**What to produce:** Please return the lines below verbatim, beginning at the one that has "Lemma get_connection_sem_falhas (m" and stopping after the one that has "order and with", and add no other lines.

Stored data entries
(** X18.  Despite its name, [insere_ou_atualiza_indice] never updates a
    stored instrument: in any run the store after the call is the store
    before it with records appended to [Indices], each one for a row of
    the frame whose ticker was not stored, with the default of [Ativo].
    Tickers and ids stay unique. *)
Theorem insere_ou_atualiza_indice_acrescenta (df : list Trio) (m : Mundo) :
  indices_coerentes (banco m) ->
  exists novos,
    banco (snd (insere_ou_atualiza_indice Ativo_padrao df m))
    = mkBanco (tab_Indices (banco m) ++ novos)
              (tab_HistoricoPrecos (banco m))
              (tab_SegmentosInvestimento (banco m))
              (tab_IndicesSegmentos (banco m))
              (prox_IdIndice (banco m) + Z.of_nat (List.length novos))%Z
    /\ indices_coerentes (banco (snd (insere_ou_atualiza_indice Ativo_padrao df m)))
    /\ Forall (fun i => In (Ticker i, Descricao i, Pais i) df
                        /\ Ativo i = Ativo_padrao
                        /\ indice_do_ticker (banco m) (Ticker i) = None)
              novos.
Proof.
  intro C.
  apply (@mantem_insere_ou_atualiza_indice
           (fun b =>
              exists novos,
                b = mkBanco (tab_Indices (banco m) ++ novos)
                            (tab_HistoricoPrecos (banco m))
                            (tab_SegmentosInvestimento (banco m))
                            (tab_IndicesSegmentos (banco m))
                            (prox_IdIndice (banco m) + Z.of_nat (List.length novos))%Z
                /\ indices_coerentes b
                /\ Forall (fun i => In (Ticker i, Descricao i, Pais i) df
                                    /\ Ativo i = Ativo_padrao
                                    /\ indice_do_ticker (banco m) (Ticker i) = None)
                          novos)
           df).
  - intros b t d p Hin (novos & B & Cb & F) N.
    exists (novos ++ [mkIndices (prox_IdIndice b) t d p Ativo_padrao]).
    split; [|split].
    + clear - B. subst b.
      cbn [tab_Indices tab_HistoricoPrecos tab_SegmentosInvestimento
           tab_IndicesSegmentos prox_IdIndice].
      rewrite <- app_assoc, length_app. cbn [List.length]. f_equal. lia.
    + apply SegmentosFacts.indices_coerentes_novo; assumption.
    + apply Forall_app. split; [exact F|]. constructor; [|constructor].
      cbn. split; [exact Hin|]. split; [reflexivity|].
      unfold indice_do_ticker in *. rewrite B in N. cbn [tab_Indices] in N.
      apply (find_app_None _ _ _ N).
  - exists []. split; [|split; [exact C|constructor]].
    destruct (banco m). cbn. rewrite app_nil_r, Z.add_0_r. reflexivity.
Qed.

Lemma get_connection_sem_falhas (m : Mundo) :
  falhas m = [] ->
  get_connection m
  = (Retorna (banco m), mkMundo (banco m) [] (log m ++ [ConexaoEstabelecida])).
Proof. destruct m as [b f l]. simpl. intros ->. reflexivity. Qed.

Lemma para_cada_indice_sem_falhas (rows : list Trio) (conn : Banco) (m : Mundo) :
  falhas m = [] ->
  exists conn',
    para_cada_indice Ativo_padrao rows conn m = (Retorna conn', m)
    /\ (forall t, existsb (fun i => String.eqb (Ticker i) t) (tab_Indices conn) = true ->
                  existsb (fun i => String.eqb (Ticker i) t) (tab_Indices conn') = true)
    /\ (forall row, In row rows ->
                    existsb (fun i => String.eqb (Ticker i) (fst (fst row)))
                            (tab_Indices conn') = true)
    /\ ((forall row, In row rows ->
                     existsb (fun i => String.eqb (Ticker i) (fst (fst row)))
                             (tab_Indices conn) = true) ->
        conn' = conn).
Proof.
  intro F. revert conn. induction rows as [|row rows IH]; intro conn.
  - exists conn. split; [reflexivity|]. split; [auto|]. split; [intros row []|auto].
  - cbn [para_cada_indice]. unfold bind at 1.
    destruct (volta_do_indice_casos row conn m)
      as (conn1 & m1 & E1 & _ & M1 & [(-> & T)|(N & ->)]);
      rewrite E1, (M1 F).
    + destruct (IH conn) as (conn' & E & Mo & Al & St).
      exists conn'. split; [exact E|]. split; [exact Mo|]. split.
      * intros r [<-|Hin]; [apply Mo, (T F) | apply Al, Hin].
      * intro H. apply St. intros r Hin. apply H. right. exact Hin.
    + match goal with
      | |- context [para_cada_indice _ rows ?c m] =>
          destruct (IH c) as (conn' & E & Mo & Al & St)
      end.
      exists conn'. split; [exact E|]. split; [|split].
      * intros t Ht. apply Mo. cbn [tab_Indices]. rewrite existsb_app, Ht.
        reflexivity.
      * intros r [<-|Hin]; [|apply Al, Hin].
        apply Mo. cbn [tab_Indices]. rewrite existsb_app. cbn.
        rewrite String.eqb_refl. apply orb_true_iff. right. reflexivity.
      * intro H. specialize (H row (or_introl eq_refl)). congruence.
Qed.
(** C5: the registry Home, Dashboard, Settings renders three items, in that
    order and with those labels, and activating the second one hands the
    router one request, for "/dashboard". *)
Theorem home_dashboard_settings_scenario :
  items =
    [ {| title := Some "Home"; url := Some "/"; icon := Home |};
      {| title := Some "Dashboard"; url := Some "/dashboard"; icon := Inbox |};
      {| title := Some "Settings"; url := Some "/settings"; icon := Settings |} ] ∧
  length (menu_items AppSidebar) = 3 ∧
  item_labels AppSidebar = ["Home"; "Dashboard"; "Settings"] ∧
  item_targets AppSidebar = [Some "/"; Some "/dashboard"; Some "/settings"] ∧
  ∀ (m : Method) (rs : list NavRequest),
    (activateItem m 1 {| st_items := items; st_requests := rs |}).2 =
      {| st_items := items;
         st_requests := rs ++ [Navigate (Some "/dashboard")] |}.
Proof.
  split_and!; [reflexivity ..|].
  intros m rs.
  rewrite (activateItem_at m 1
             {| title := Some "Dashboard"; url := Some "/dashboard"; icon := Inbox |});
    reflexivity.
Qed.

End Activation.

(** ** The layout *)

Section Layout.

Lemma outlet_RouteComponent (child : list Node) :
  outlet child RouteComponent =
  [ Elem div
      {| key := None; asChild := false; to := None;
         className := Some "min-h-screen " |}
      [ Text "Dashboard Layout"; Elem div no_props child ] ].
Proof.
  unfold RouteComponent. cbn.
  repeat (case_decide; try congruence). cbn.
  rewrite !app_nil_r. reflexivity.
Qed.

(** C2: the layout has exactly one outlet, inside its inner [div]; whatever
    content the router puts there, the result is the outer [div] with the
    text "Dashboard Layout" followed by the inner [div] holding that content
    and nothing else; with no matched child the inner [div] is empty. *)
Theorem layout_frame_and_slot (child : list Node) :
  select Outlet RouteComponent = [Elem Outlet no_props []] ∧
  outlet child RouteComponent =
    [ Elem div
        {| key := None; asChild := false; to := None;
           className := Some "min-h-screen " |}
        [ Text "Dashboard Layout"; Elem div no_props child ] ] ∧
  outlet [] RouteComponent =
    [ Elem div
        {| key := None; asChild := false; to := None;
           className := Some "min-h-screen " |}
        [ Text "Dashboard Layout"; Elem div no_props [] ] ] ∧
  textContent <$> outlet [] RouteComponent = ["Dashboard Layout"] ∧
  component Route = RouteComponent.
Proof.
  split_and!.
  - reflexivity.
  - apply outlet_RouteComponent.
  - apply outlet_RouteComponent.
  - reflexivity.
  - reflexivity.
Qed.

End Layout.

(** ** The registry over a run of the program *)

Section RegistryIsConstant.


Lemma renderLayout_spec (child : list Node) (w : World) :
  renderLayout child w = (outlet child RouteComponent, w).
Proof. reflexivity. Qed.

Lemma activateItem_keeps_items (m : Method) (i : nat) (w : World) :
  st_items (activateItem m i w).2 = st_items w.
Proof.
  destruct (st_items w !! i) as [e|] eqn:Hi.
  - rewrite (activateItem_at m i e w Hi). reflexivity.
  - rewrite (activateItem_beyond m i w Hi). reflexivity.
Qed.

Lemma step_keeps_items (o : Op) (w : World) :
  st_items (step o w).2 = st_items w.
Proof.
  destruct o as [|child|m i]; [reflexivity | reflexivity |].
  apply activateItem_keeps_items.
Qed.

Lemma run_cons (o : Op) (ops : list Op) (w : World) :
  run (o :: ops) w = run ops (step o w).2.
Proof.
  cbn [run]. unfold mbind, M_bind.
  destruct (step o w) as [[] w']. reflexivity.
Qed.

(** C8: whatever sequence of sidebar renders, layout renders and item
    activations the program performs, the registry afterwards is the
    registry it started with: same entries, same order. *)
Theorem registry_never_changes (ops : list Op) (w : World) :
  st_items (run ops w).2 = st_items w.
Proof.
  revert w. induction ops as [|o ops IH]; intros w; [reflexivity|].
  rewrite run_cons, IH. apply step_keeps_items.
Qed.

End RegistryIsConstant.

(** ** Malformed entries *)

Section Validation.

(** C7, as stated, fails: a registry literal holding an entry without title
    and one without path passes module evaluation unchanged, and both
    entries are rendered, the first as an item with no key and an empty
    label, the second as an item whose link has no target. *)
Lemma malformed_entries_pass_startup :
  ¬ well_formed untitled ∧
  ¬ well_formed pathless ∧
  startup [untitled; pathless] =
    Returned {| st_items := [untitled; pathless]; st_requests := [] |} ∧
  mount [untitled; pathless] = Returned (AppSidebar_of [untitled; pathless]) ∧
  item_keys (AppSidebar_of [untitled; pathless]) = [None; Some "Calendar"] ∧
  item_labels (AppSidebar_of [untitled; pathless]) = [""; "Calendar"] ∧
  item_targets (AppSidebar_of [untitled; pathless]) = [Some "/search"; None].
Proof.
  split_and!; try reflexivity.
  - intros [[t Ht] _]. discriminate Ht.
  - intros [_ [u Hu]]. discriminate Hu.
Qed.

Lemma entry_of_Some (o : ObjectLiteral) (e : NavigationEntry) :
  entry_of o = Some e →
  title e = lit_title o ∧ url e = lit_url o ∧ lit_icon o = Some (icon e).
Proof.
  unfold entry_of. destruct (lit_icon o) as [g|]; [|discriminate].
  intros [= <-]. done.
Qed.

**Task answer:**
Lemma get_connection_sem_falhas (m : Mundo) :
  falhas m = [] ->
  get_connection m
  = (Retorna (banco m), mkMundo (banco m) [] (log m ++ [ConexaoEstabelecida])).
Proof. destruct m as [b f l]. simpl. intros ->. reflexivity. Qed.

Lemma para_cada_indice_sem_falhas (rows : list Trio) (conn : Banco) (m : Mundo) :
  falhas m = [] ->
  exists conn',
    para_cada_indice Ativo_padrao rows conn m = (Retorna conn', m)
    /\ (forall t, existsb (fun i => String.eqb (Ticker i) t) (tab_Indices conn) = true ->
                  existsb (fun i => String.eqb (Ticker i) t) (tab_Indices conn') = true)
    /\ (forall row, In row rows ->
                    existsb (fun i => String.eqb (Ticker i) (fst (fst row)))
                            (tab_Indices conn') = true)
    /\ ((forall row, In row rows ->
                     existsb (fun i => String.eqb (Ticker i) (fst (fst row)))
                             (tab_Indices conn) = true) ->
        conn' = conn).
Proof.
  intro F. revert conn. induction rows as [|row rows IH]; intro conn.
  - exists conn. split; [reflexivity|]. split; [auto|]. split; [intros row []|auto].
  - cbn [para_cada_indice]. unfold bind at 1.
    destruct (volta_do_indice_casos row conn m)
      as (conn1 & m1 & E1 & _ & M1 & [(-> & T)|(N & ->)]);
      rewrite E1, (M1 F).
    + destruct (IH conn) as (conn' & E & Mo & Al & St).
      exists conn'. split; [exact E|]. split; [exact Mo|]. split.
      * intros r [<-|Hin]; [apply Mo, (T F) | apply Al, Hin].
      * intro H. apply St. intros r Hin. apply H. right. exact Hin.
    + match goal with
      | |- context [para_cada_indice _ rows ?c m] =>
          destruct (IH c) as (conn' & E & Mo & Al & St)
      end.
      exists conn'. split; [exact E|]. split; [|split].
      * intros t Ht. apply Mo. cbn [tab_Indices]. rewrite existsb_app, Ht.
        reflexivity.
      * intros r [<-|Hin]; [|apply Al, Hin].
        apply Mo. cbn [tab_Indices]. rewrite existsb_app. cbn.
        rewrite String.eqb_refl. apply orb_true_iff. right. reflexivity.
      * intro H. specialize (H row (or_introl eq_refl)). congruence.
Qed.
(** C5: the registry Home, Dashboard, Settings renders three items, in that
    order and with those labels, and activating the second one hands the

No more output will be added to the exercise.